In 1995, I read a book that changed the way I thought about business. The book is now, based on its often repeated principles, a business classic: “The Discipline of Market Leaders: Choose Your Customers, Narrow Your Focus, Dominate Your Market” by Michael Treacy and Fred Wiersema. Back in that part of my career, I was fairly solidly focused on how one technology could be better or worse than another – or simply trying to understand the ever changing landscape. But this book stated there are three dimensions that a company can excel in: Operational excellence/cost leadership, product/innovation leadership, and customer intimacy/service leadership. What? Something else other than technology might matter? The ideas were probably theoretical for me back then, because my business experience is not as broad as it is today, but the ideas caught my imagination in a powerful way. I still think about the principles, and I still reference them, even if I might comprehend the nuances much better than in 1995. [Note: the book did warn that you have to have some level of competence in all three, in addition to exceling in one].

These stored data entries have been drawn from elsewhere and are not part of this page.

Definition l1_pack_nibbles (src : list Z) (d : PaddedDims) : FormatResult (list Z) :=
  let* _ := expect_len (len src) (n_padded d * k_padded d) "l1 row-major nibbles" in
  let* _ := even_total "l1_pack_nibbles" d in
  let* _ := collect (out_of_range "nibble" 16 src) in
  let* tiled := l1_pack_bytes src d in
  oflatM (λ tile, oflatM (pack_nibble_lane tile) (seqn nat_lanes)) (chunks_exact nat_tile tiled).

Definition unpack_nibble_lane (tile : list Z) (lane : nat) : FormatResult (list Z) :=
  let base := (lane * 4)%nat in
  oflatM (λ m,
    let* byte := or_panic (tile !! (base + m)%nat) in
    Ok [Z.land byte 15; Z.shiftr byte 4]) (seqn 4).

(** The expansion of [l1_unpack_nibbles], which [l1_unpack_nibbles_for_check]
    repeats. *)
Definition expand_nibbles (tiled : list Z) : FormatResult (list Z) :=
  oflatM (λ tile, oflatM (unpack_nibble_lane tile) (seqn nat_lanes)) (chunks_exact (nat_tile / 2) tiled).

Definition l1_unpack_nibbles (tiled : list Z) (d : PaddedDims) : FormatResult (list Z) :=
  let* _ := even_total "l1_unpack_nibbles" d in
  let* _ := expect_len (len tiled) (n_padded d * k_padded d / 2) "l1 tile-order nibble bytes" in
  let* expanded := expand_nibbles tiled in
  l1_unpack_bytes expanded d.

Definition l1_unpack_nibbles_for_check (tiled : list Z) (d : PaddedDims) : FormatResult (list Z) :=
  let* _ := even_total "l1 nibble check" d in
  let* _ := expect_len (len tiled) (n_padded d * k_padded d / 2) "l1 tile-order nibble bytes" in
  expand_nibbles tiled.

Definition verify_padding_zeros_nibbles (tiled : list Z) (d : PaddedDims) : FormatResult unit :=
  let* expanded := l1_unpack_nibbles_for_check tiled d in
  verify_padding_zeros_bytes expanded d.

(** ** Bit planes *)

(** [acc |= v[base + j] << (j * w)] for [j] in [0..n]. *)
Definition gather (w : Z) (v : list Z) (base n : nat) : FormatResult Z :=
  ofoldM (λ acc j,
    let* x := or_panic (v !! (base + j)%nat) in
    Ok (Z.lor acc (Z.shiftl x (Z.of_nat j * w)))) 0 (seqn n).

(** [(acc >> (j * w)) & mask] for [j] in [0..n]. *)
Definition spread (w acc : Z) (n : nat) : list Z :=
  map (λ j, Z.land (Z.shiftr acc (Z.of_nat j * w)) (2 ^ w - 1)) (seqn n).

Definition l1_pack_planes (src : list Z) (d : PaddedDims) (bits : Z) : FormatResult (list Z) :=
  let* packing := bit_planes bits in
  let* _ := expect_len (len src) (n_padded d * k_padded d) "l1 row-major plane values" in
  let* _ := collect (out_of_range "bit-plane value" (Z.shiftl 1 bits) src) in
  let* tiled := l1_forward_elems src d in
  let per_lane_bytes := Z.to_nat (bytes_per_lane packing) in
  oflatM (λ tile,
    oflatM (λ lane,
      let* acc := gather bits tile (lane * nat_lane) nat_lane in
      Ok (map (λ b, Z.shiftr acc (Z.of_nat b * 8) mod 256) (seqn per_lane_bytes)))
    (seqn nat_lanes)) (chunks_exact nat_tile tiled).

(** [l1_unpack_planes_to_elems], the first part of [l1_unpack_planes]. *)
Definition l1_unpack_planes_to_elems (tiled : list Z) (d : PaddedDims) (bits : Z) : FormatResult (list Z) :=
  let* packing := bit_planes bits in
  let per_lane_bytes := Z.to_nat (bytes_per_lane packing) in
  let expected := tile_count d * tile_bytes packing in
  let* _ := expect_len (len tiled) expected "l1 tile-order plane bytes" in
  oflatM (λ tile,
    oflatM (λ lane,
      let* acc := gather 8 tile (lane * per_lane_bytes) per_lane_bytes in
      Ok (spread bits acc nat_lane))
    (seqn nat_lanes)) (chunks_exact (Z.to_nat (tile_bytes packing)) tiled).

Definition l1_unpack_planes (tiled : list Z) (d : PaddedDims) (bits : Z) : FormatResult (list Z) :=
  let* elems := l1_unpack_planes_to_elems tiled d bits in
  l1_inverse_elems elems d.

Definition verify_padding_zeros_planes (tiled : list Z) (d : PaddedDims) (bits : Z) : FormatResult unit :=
  let* elems := l1_unpack_planes_to_elems tiled d bits in
  verify_padding_zeros_elems elems d.

(** ** The sparse layout *)

Definition L1S_KEPT_PER_TILE : Z := 256.
Definition L1S_INDEX_BYTES_PER_TILE : Z := 64.

Definition l1s_value_dims (d : PaddedDims) (superblock_k : option Z) : FormatResult PaddedDims :=
  let bad s := (s =? 0) || negb (is_multiple_of s 32) in
  let compressed_sb := s ← superblock_k; if bad s then None else Some (s / 2) in
  let* _ := collect
    (problem_if (negb (is_multiple_of (pd_k d) 2)) (InvalidDim "k" (pd_k d) "must be even for 2:4 compression") ++
     match superblock_k with
     | Some s => problem_if (bad s) (InvalidBlock "superblock_k" s
         "must be a nonzero multiple of 32 so the halved superblock stays tile-aligned")
     | None => []
     end) in
  dims_new (pd_n d) (pd_k d / 2) compressed_sb.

20+ years later, we tend to talk about a business model as having many more than just three variables, as abstractly described in:

So by today’s standards, the ideas of Treacy and Wiersema seem quaint in comparison, but their simplicity still capture the imagination. I remain a big fan, though the dimensions they illuminate probably bleed together more in my mind than they once did. For example, in an agile, instant gratification world, I might not associate operational excellence simply with cost/price leadership, notwithstanding that the link between efficiency and those variables remains true. In a cloud services world, I also might not associate technology simply with “product” innovation. I might even go so far as to say, that in today’s world, technology touches every aspect of a company’s excellence.

Well maybe not every aspect? This week I read an interesting article provocatively asking whether your next CEO will be your current head of Human Resources / Talent Management.

The Name Of Your Next CEO Will Surprise You

At the very least, the article suggests, if you don’t feel your head of HR is capable of being the CEO, maybe you have the wrong head of HR; talent management, and the skills that it takes to be a talent manager, being so important to a company. So managing talent is a variable of being a market leader.

While we tend to think of operational excellence as a rigorous set of systems/processes and quality control mechanisms, one article suggests companies should Implement First, Ask Questions Later (or Not at All). I assume there are at least some operations people that might roll their eyes at that suggestion. OTOH, we also can see this sentiment in many IT trends: CD/CI for example.

And perhaps that idea is not greatly dissimilar from the idea a former colleague put forward this week that the path forward is Innovating with Small Bets in a Big Bet World. It’s a good thought, even if, not all battles can be won, or launched, with small bets, but let’s keep our minds open to both.

Making customers really happy, providing a low cost offering, and having the best offering are still very powerful ideas, and as relevant as they have always been. But we also know, there is a great deal of scaffolding supporting these ideas, including, but not limited to:

·     How do you know what makes your customers happy, and how are you measuring it?

·     How will technology disrupt the economics of creating and delivering products and services?

·     What defines the “best” product / service in your market: is it the number of features, the quality of the offering, the pace of evolution, price/performance, various combinations of all these things, or something else completely different?

Focusing on all the possible ways to win obviously has the potential downside of confusing the heck out of everyone, including yourself, and losing focus on what makes you great. If what makes you great is still relevant to customers, prospects, and growth opportunities, then, you are in a happy place. If what makes you great is not as relevant, then considering the many potential variables of differentiation might be worth some consideration. Maybe after consideration of all these things, you will still come back to who you are: a technology leader, an operational leader, a service leader, a talent management leader, a leader in partnering, culture leadership,… or whatever. Maybe you will rediscover yourself, just with a new refreshed, and more relevant portfolio, but leading in the same ways you always have.

What is for sure, as you sit with your “only the paranoid survive” hat on, there are many things to be paranoid about in business, and many angles to be attacked from. That level of combinatorial complexity can be, well, complex. So perhaps Treacy and Wiersema’s words are still as relevant as they always were. Pick something to be good at, and be great at it. Perhaps that is the only way to get above the complexity of trying to be OK at everything, or worse still, great at everything. However, probably still worth doing a business model variable scan once and while. You never know where the next disruption will come from – there are many ways to differentiate, there are many angles to be attacked from.

Ultimately, any good #strategist is going to be keeping an eye on opportunities, and vulnerabilities, across a broad range of business and technology issues.